• What is being asked: Entries follow. Give back exactly the lines starting at the one containing "Definition resolveLocations (bundle" and ending at the one containing "Done (map (resolve_location", and no other lines.

==========

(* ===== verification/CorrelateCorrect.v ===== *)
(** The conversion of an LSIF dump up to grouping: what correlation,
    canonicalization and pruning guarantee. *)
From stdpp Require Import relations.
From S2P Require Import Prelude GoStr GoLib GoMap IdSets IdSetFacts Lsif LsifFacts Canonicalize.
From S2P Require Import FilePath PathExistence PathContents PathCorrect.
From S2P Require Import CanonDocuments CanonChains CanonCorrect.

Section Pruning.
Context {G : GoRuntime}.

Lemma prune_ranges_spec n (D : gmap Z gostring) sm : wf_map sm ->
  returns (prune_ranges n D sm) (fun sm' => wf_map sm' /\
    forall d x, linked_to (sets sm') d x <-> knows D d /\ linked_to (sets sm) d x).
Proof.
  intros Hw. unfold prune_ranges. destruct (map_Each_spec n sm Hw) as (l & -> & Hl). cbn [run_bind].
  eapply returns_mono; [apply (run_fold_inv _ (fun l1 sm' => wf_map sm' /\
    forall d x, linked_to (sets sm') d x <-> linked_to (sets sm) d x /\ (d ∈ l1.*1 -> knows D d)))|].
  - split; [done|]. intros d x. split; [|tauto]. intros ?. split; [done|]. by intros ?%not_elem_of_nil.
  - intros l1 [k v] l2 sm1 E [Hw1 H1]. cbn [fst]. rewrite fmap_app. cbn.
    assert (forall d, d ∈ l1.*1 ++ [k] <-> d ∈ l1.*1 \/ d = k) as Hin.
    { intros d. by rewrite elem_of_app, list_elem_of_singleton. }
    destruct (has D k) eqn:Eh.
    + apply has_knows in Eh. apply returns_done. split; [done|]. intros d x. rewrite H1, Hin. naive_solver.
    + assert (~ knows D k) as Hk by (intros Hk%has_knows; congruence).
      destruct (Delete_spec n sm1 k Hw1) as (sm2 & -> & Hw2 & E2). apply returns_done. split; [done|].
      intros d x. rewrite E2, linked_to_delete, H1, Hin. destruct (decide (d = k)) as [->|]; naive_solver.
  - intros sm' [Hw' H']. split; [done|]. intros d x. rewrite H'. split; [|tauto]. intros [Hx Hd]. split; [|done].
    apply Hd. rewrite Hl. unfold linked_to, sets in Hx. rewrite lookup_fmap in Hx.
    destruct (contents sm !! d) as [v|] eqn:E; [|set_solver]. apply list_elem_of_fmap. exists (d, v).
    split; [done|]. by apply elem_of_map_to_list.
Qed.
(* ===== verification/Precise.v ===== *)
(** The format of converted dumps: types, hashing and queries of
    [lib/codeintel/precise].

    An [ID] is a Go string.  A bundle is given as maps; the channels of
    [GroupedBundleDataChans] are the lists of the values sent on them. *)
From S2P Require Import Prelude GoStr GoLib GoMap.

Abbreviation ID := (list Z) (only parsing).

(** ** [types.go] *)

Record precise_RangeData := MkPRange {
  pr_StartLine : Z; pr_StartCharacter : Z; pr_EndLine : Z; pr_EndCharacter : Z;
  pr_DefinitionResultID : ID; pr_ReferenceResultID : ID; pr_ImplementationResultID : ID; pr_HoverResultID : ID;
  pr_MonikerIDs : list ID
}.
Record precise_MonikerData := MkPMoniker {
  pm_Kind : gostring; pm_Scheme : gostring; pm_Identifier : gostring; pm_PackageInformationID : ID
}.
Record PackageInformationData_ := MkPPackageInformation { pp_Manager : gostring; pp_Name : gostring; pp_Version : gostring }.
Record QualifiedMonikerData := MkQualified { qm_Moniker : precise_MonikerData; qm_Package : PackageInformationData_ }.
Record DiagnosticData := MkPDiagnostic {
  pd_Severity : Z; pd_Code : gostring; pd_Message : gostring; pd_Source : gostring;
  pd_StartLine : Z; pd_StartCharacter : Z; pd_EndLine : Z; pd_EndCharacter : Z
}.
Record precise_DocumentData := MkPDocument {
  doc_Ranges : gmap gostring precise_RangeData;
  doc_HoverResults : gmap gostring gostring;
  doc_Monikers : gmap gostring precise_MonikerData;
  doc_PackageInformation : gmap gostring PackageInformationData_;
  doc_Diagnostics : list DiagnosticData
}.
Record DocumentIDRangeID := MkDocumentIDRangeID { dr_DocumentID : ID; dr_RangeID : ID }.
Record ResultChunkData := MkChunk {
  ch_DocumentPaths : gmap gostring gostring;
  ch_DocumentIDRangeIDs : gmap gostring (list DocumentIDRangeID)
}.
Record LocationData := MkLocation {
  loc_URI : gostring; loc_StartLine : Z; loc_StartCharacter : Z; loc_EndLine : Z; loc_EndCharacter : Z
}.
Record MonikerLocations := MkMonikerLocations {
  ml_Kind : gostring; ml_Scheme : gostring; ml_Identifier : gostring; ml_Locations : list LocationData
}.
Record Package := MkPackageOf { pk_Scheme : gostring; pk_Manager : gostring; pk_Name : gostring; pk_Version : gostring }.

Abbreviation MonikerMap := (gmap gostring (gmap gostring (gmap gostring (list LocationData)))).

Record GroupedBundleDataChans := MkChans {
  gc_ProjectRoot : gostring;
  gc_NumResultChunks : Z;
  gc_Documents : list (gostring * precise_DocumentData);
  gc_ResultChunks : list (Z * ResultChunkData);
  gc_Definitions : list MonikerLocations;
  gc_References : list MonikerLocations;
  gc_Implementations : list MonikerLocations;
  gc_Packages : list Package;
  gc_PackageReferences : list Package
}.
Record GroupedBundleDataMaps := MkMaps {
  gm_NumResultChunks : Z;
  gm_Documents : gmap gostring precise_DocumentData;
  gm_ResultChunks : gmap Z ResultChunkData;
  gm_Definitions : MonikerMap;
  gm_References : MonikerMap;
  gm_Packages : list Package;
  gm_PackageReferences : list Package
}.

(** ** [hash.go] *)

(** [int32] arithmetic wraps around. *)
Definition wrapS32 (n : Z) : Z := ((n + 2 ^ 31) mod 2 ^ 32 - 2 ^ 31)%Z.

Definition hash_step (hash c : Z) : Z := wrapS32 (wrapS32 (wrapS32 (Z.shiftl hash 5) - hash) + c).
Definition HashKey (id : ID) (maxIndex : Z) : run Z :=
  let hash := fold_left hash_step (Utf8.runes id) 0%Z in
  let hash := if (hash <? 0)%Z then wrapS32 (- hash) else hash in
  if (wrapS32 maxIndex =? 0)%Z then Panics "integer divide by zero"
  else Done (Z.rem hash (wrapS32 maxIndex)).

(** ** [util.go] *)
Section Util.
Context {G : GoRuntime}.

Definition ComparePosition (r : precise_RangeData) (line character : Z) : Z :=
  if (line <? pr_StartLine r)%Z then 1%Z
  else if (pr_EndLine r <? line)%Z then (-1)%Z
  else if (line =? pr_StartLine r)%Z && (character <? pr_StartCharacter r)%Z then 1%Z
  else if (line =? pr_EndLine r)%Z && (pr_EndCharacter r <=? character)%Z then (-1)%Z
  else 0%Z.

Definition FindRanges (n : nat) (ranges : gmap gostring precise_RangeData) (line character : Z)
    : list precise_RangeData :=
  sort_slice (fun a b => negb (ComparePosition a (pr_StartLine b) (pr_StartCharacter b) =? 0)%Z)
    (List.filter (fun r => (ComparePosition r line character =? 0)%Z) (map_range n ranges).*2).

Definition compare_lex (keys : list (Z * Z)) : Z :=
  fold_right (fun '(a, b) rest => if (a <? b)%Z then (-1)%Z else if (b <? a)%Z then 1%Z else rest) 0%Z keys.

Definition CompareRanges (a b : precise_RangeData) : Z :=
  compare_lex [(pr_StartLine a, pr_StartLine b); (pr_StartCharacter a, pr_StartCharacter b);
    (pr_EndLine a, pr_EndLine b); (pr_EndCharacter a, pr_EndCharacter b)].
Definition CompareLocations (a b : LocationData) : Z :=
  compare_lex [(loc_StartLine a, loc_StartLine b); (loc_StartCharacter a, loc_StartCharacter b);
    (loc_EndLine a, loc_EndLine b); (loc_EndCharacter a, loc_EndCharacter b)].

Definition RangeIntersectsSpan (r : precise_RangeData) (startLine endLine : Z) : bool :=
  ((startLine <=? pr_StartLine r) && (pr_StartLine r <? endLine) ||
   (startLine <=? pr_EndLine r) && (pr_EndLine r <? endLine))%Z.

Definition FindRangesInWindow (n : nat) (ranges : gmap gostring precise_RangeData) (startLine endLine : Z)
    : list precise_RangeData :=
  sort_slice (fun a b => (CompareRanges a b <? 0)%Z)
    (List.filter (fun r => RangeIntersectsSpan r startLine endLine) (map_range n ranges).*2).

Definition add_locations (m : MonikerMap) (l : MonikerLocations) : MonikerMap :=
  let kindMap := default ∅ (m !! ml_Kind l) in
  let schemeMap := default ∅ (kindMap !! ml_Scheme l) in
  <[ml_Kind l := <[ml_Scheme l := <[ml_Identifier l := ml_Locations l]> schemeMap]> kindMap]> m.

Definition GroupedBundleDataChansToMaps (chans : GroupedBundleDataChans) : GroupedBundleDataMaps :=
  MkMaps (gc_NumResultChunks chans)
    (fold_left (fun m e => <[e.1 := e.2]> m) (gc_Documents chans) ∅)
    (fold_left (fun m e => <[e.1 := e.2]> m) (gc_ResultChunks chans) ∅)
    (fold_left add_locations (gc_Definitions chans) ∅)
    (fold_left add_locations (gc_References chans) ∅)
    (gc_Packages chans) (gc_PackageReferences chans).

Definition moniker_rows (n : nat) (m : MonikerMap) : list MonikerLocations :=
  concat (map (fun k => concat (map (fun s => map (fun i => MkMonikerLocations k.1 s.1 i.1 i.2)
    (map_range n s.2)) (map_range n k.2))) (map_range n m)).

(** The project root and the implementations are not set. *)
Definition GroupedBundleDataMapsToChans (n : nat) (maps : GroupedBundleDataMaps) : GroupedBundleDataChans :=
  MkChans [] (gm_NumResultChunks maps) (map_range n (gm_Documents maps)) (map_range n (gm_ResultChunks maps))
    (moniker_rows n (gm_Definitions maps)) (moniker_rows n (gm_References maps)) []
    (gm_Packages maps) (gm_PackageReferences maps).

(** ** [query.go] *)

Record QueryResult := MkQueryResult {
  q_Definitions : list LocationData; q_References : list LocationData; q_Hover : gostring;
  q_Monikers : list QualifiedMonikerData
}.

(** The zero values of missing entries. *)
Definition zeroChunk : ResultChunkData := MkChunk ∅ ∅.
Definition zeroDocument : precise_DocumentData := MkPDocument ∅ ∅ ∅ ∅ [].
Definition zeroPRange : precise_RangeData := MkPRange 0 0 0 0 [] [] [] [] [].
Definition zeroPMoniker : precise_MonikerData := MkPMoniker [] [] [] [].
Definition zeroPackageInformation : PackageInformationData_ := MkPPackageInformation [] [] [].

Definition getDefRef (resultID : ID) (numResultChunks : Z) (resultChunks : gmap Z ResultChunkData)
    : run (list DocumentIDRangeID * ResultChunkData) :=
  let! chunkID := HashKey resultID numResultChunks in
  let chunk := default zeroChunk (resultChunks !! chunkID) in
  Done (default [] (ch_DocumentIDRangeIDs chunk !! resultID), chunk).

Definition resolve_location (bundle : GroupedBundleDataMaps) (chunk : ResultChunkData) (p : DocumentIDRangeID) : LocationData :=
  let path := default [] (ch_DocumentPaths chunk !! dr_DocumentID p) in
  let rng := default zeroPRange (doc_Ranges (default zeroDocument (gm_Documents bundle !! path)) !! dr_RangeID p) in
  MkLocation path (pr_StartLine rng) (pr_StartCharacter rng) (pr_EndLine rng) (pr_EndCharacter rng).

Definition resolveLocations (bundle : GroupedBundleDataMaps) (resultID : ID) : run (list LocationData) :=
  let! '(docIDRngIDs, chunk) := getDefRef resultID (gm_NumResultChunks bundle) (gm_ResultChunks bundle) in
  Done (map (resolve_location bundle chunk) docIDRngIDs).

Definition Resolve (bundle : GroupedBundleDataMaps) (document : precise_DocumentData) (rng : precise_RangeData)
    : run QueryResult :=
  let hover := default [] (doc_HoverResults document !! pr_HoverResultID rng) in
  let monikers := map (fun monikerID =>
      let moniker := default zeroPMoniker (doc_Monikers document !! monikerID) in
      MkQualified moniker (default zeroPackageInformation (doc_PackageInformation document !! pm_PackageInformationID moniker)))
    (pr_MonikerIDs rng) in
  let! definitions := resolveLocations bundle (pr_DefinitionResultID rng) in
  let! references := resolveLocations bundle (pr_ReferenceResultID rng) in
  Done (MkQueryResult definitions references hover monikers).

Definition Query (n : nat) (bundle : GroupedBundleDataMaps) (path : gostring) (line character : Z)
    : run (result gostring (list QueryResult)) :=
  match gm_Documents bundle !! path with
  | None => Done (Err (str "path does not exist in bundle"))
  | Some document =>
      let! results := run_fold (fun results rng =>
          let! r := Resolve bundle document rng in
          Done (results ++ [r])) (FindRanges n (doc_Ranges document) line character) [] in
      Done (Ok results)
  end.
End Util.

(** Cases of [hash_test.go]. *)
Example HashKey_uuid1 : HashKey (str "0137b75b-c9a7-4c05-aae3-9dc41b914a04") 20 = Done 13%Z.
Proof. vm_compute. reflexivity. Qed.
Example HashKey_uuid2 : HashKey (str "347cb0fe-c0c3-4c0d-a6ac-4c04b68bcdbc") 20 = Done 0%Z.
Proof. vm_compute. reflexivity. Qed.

==========

• Output for this exercise:
Definition resolveLocations (bundle : GroupedBundleDataMaps) (resultID : ID) : run (list LocationData) :=
  let! '(docIDRngIDs, chunk) := getDefRef resultID (gm_NumResultChunks bundle) (gm_ResultChunks bundle) in
  Done (map (resolve_location bundle chunk) docIDRngIDs).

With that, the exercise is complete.